With new versions of Windows, only drivers that are no older than Vista are compatible. Third-party drivers from the time of Windows XP are usually not compatible with them, so there are no problems with date conflicts.

Thus, the PnP system works without problems, although the situation looks a little ridiculous. Until now, all drivers are installed with the date of June 21, 2006, and this will continue. The aforementioned developer Zack of Microsoft said: "This is a great example of what seems dumb and insignificant at first glance, but in reality it has a deep and solid purpose."

As popular wisdom says: “If something is stupid, but it works, then it is not stupid” (or still stupid, but we are lucky).

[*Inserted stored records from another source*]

(** C3. Pushrebase is safe under any interference. Let other clients add
    changesets and move bookmarks between any two steps, as long as they move
    the bookmark that is pushed to forward only. Then the loop ends, after at
    most the allowed number of retries; and when it succeeds, it has moved the
    bookmark, and no other, from the value [old] it had at that very moment
    to the new head; no changeset between the root of the push and [old] is a
    merge or changes a file that conflicts with the files of the push,
    whichever attempt got to check it; and the new head is the pushed stack,
    changeset by changeset, rebased onto [old]. *)
Theorem rebase_in_loop_safe :
  state_ok (2 ^ 56) r0 -> repo_ancestor r0 (root a) (target r0) ->
  exists n0 r' res, (forall k, n0 <= k -> rebase_in_loop k MAX_REBASE_ATTEMPTS a (root a) 0 r0 = (r', res)) /\
    match res with
    | Ok s => pushed r' (success_head s) /\ retry_num s <= MAX_REBASE_ATTEMPTS
    | Err e => known_error e
    | Panic => True
    end.
Proof using Henv Hpush HL BL ML.
  intros Hs Hrt. apply loop_runs; [done|]. split; [done|done|done|done|].
  intros c b Hne Hrc Hcr. pose proof (po_ok Hpush) as Hok. pose proof (po_root Hpush) as Hr.
  destruct Hne. apply (ancestor_antisym (L := fetcher_laws r0 Hok)); [by eapply ancestor_in|done|done|done].
Qed.
End runs.
End loop.
(** * MACD: multi-agent collaborate / debate negotiation

    A shallow embedding of the negotiation core of the repository
    ([main.py], [multi_objective_debate/agent.py],
    [multi_objective_debate/model.py], [multi_objective_debate/prompts.py])
    and the properties of its stage handlers.

    Conventions of the embedding.
    - A Python exception is a value of [exn]; a function that may raise
      returns a [result].
    - Language-model calls are not computed: the text a model returns and
      the parsed response are supplied by a [RoundReplies] value, one per
      Collaborate round, and the theorems quantify over all of them.
    - Console input is a list of lines; [input()] on an exhausted list
      raises [EOFError].  Lines are ASCII; on ASCII text [str.isnumeric]
      is "non-empty and only decimal digits".  The interpreter's
      configurable cap on the number of digits [int()] accepts is not
      modelled.
    - Objects mutated in place (the Collaborate payload, the agents'
      memories) are threaded explicitly: a handler returns the new value
      of what it mutated. *)

From Stdlib Require Import List String Ascii ZArith Lia Bool Permutation.
Import ListNotations.

Local Open Scope string_scope.
Local Open Scope list_scope.
Local Open Scope Z_scope.

(* ===================================================================== *)
(** ** Exceptions and results *)
(* ===================================================================== *)

Inductive exn : Type :=
| ValueError (msg : string)
| IndexError
| AttributeError
| TypeError
| EOFError
| AgentFailure
| GraphRecursionError.

Inductive result (A : Type) : Type :=
| Ok (a : A)
| Raise (e : exn).

Arguments Ok {A} a.
Arguments Raise {A} e.

Definition bind {A B : Type} (r : result A) (k : A -> result B) : result B :=
  match r with
  | Ok a => k a
  | Raise e => Raise e
  end.

Notation "x <- r ;; k" := (bind r (fun x => k))
  (at level 61, r at next level, right associativity).
Notation "' p <- r ;; k" := (bind r (fun x => let 'p := x in k))
  (at level 61, p pattern, r at next level, right associativity).

(* ===================================================================== *)
(** ** Python built-ins used by the handlers *)
(* ===================================================================== *)

Module Py.

(** [c.isspace()] on an ASCII character. *)
Definition isspace (c : ascii) : bool :=
  let n := nat_of_ascii c in
  ((9 <=? n) && (n <=? 13) || (28 <=? n) && (n <=? 32))%nat.

Fixpoint lstrip (s : string) : string :=
  match s with
  | EmptyString => EmptyString
  | String c s' => if isspace c then lstrip s' else s
  end.

(** Drops the trailing white space: a character is kept when it is not
    white space or when something is kept after it. *)
Fixpoint rstrip (s : string) : string :=
  match s with
  | EmptyString => EmptyString
  | String c s' =>
      match rstrip s' with
      | EmptyString => if isspace c then EmptyString else String c EmptyString
      | t => String c t
      end
  end.

(** [s.strip()] *)
Definition strip (s : string) : string := rstrip (lstrip s).

Definition isdigit (c : ascii) : bool :=
  let n := nat_of_ascii c in ((48 <=? n) && (n <=? 57))%nat.

Fixpoint all_digits (s : string) : bool :=
  match s with
  | EmptyString => true
  | String c s' => isdigit c && all_digits s'
  end.

(** [s.isnumeric()]: at least one character, all of them numeric. *)
Definition isnumeric (s : string) : bool :=
  match s with
  | EmptyString => false
  | _ => all_digits s
  end.

Fixpoint int_acc (acc : Z) (s : string) : Z :=
  match s with
  | EmptyString => acc
  | String c s' => int_acc (10 * acc + (Z.of_nat (nat_of_ascii c) - 48)) s'
  end.

(** [int(s)] for a string of decimal digits. *)
Definition int (s : string) : Z := int_acc 0 s.

(** [len(l)] *)
Definition len {A : Type} (l : list A) : Z := Z.of_nat (List.length l).

(** [l[i]]: a negative index counts from the end, an index outside
    [-len(l) .. len(l)-1] raises [IndexError]. *)
Definition getitem {A : Type} (l : list A) (i : Z) : result A :=
  let j := if i <? 0 then len l + i else i in
  if j <? 0 then Raise IndexError
  else match nth_error l (Z.to_nat j) with
       | Some x => Ok x
       | None => Raise IndexError
       end.

(** A [dict] with integer keys, in insertion order. *)
Definition dict (V : Type) : Type := list (Z * V).

(** [k in d] *)
Definition contains {V : Type} (d : dict V) (k : Z) : bool :=
  existsb (fun kv => fst kv =? k) d.

(** [d[k] = v]: an existing key keeps its place, a new key goes last. *)
Fixpoint setitem {V : Type} (d : dict V) (k : Z) (v : V) : dict V :=
  match d with
  | [] => [(k, v)]
  | (k', v') :: d' =>
      if k' =? k then (k', v) :: d' else (k', v') :: setitem d' k v
  end.

(** [d.values()] *)
Definition values {V : Type} (d : dict V) : list V := map snd d.


End Py.

(* ===================================================================== *)
(** ** [model.py]: the value types *)
(* ===================================================================== *)

Record Role : Type := mkRole {
  topic : string;
  name : string;
  position : string
}.

Record Proposal : Type := mkProposal {
  Proposal_role : Role;
  Proposal_proposal : string
}.

Record Objection : Type := mkObjection {
  Objection_role : Role;
  Objection_reason : string
}.

Record Divergence : Type := mkDivergence {
  Divergence_proposal : Proposal;
  Divergence_objections : list Objection
}.

Record Preference : Type := mkPreference {
  Preference_proposal : Proposal;
  Preference_reason : option string
}.

(* ===================================================================== *)
(** ** [prompts.py]: invocations and responses *)
(* ===================================================================== *)

Record ProposeResponse : Type := mkProposeResponse {
  ProposeResponse_proposal : string
}.

Record DeclareResponse : Type := mkDeclareResponse {
  objection : option string
}.

(** What the [proposal] field of a Collaborate payload holds at run time.
    It is declared [Optional[Proposal]]; the acceptance branch of
    [collaborateRound] stores the [ProposeResponse] it got from the
    speaker ([state.proposal = improved]), and nothing checks the
    declaration. *)
Inductive Floor : Type :=
| FProposal (p : Proposal)
| FResponse (r : ProposeResponse).

Record ProposeInvocation : Type := mkProposeInvocation {
  pi_proposal : option Floor;
  pi_user_preferences : list Preference
}.

Record DeclareInvocation : Type := mkDeclareInvocation {
  di_user_preferences : list Preference;
  di_original : option Floor;
  di_improved : ProposeResponse
}.

(** The messages an agent keeps.  The human message of an exchange is the
    last message of the formatted template, rendered from the invocation;
    it is kept here as the invocation it was rendered from. *)
Inductive BaseMessage : Type :=
| HumanPropose (i : ProposeInvocation)
| HumanDeclare (i : DeclareInvocation)
| AIMessage (content : string).

(* ===================================================================== *)
(** ** [agent.py]: agents, their memory, and the groups of a negotiation *)
(* ===================================================================== *)

(** The mutable part of an [Agent]: [memory] and the pending exchange
    [temp].  The system message, the model handle, the template and the
    parser are fixed at construction and never written. *)
Record Agent : Type := mkAgent {
  memory : list BaseMessage;
  temp : option (BaseMessage * BaseMessage)
}.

Such a mechanism of work can hardly be called ideally literate programming, because the file date is an attribute that is not intended to compare drivers. But the system works de facto, so why not? Yes, and how else to solve the problem with the correct driver update? If you have ideas on this subject, then Microsoft programmers did not find a simpler and more reliable option. Who knows, maybe they didn’t even think about the problem themselves - and fixing the date was forever the first thought that they immediately implemented? Maybe the problem was solved with such a “fix” by developers who did not have the authority to implement a more competent system, for example, checking the driver’s publisher (if the publisher is Microsoft, set the driver the lowest priority).

It's bad that for many years this mechanism of PnP operation remains one more undocumented function of Windows, and this is one of the main reasons for criticizing this operating system with closed source code - it has too many undocumented features that we don’t know.

Such a date verification mechanism may well work even further if new versions of Windows see the light. It is only necessary to ensure that the proprietary drivers do not accidentally specify a date older than 06/21/2006, because in this case, Windows will constantly roll in its own general-purpose driver instead of the proprietary driver, regardless of version. If that, in Windows 10 it is possible to temporarily disable the driver update for Windows Update.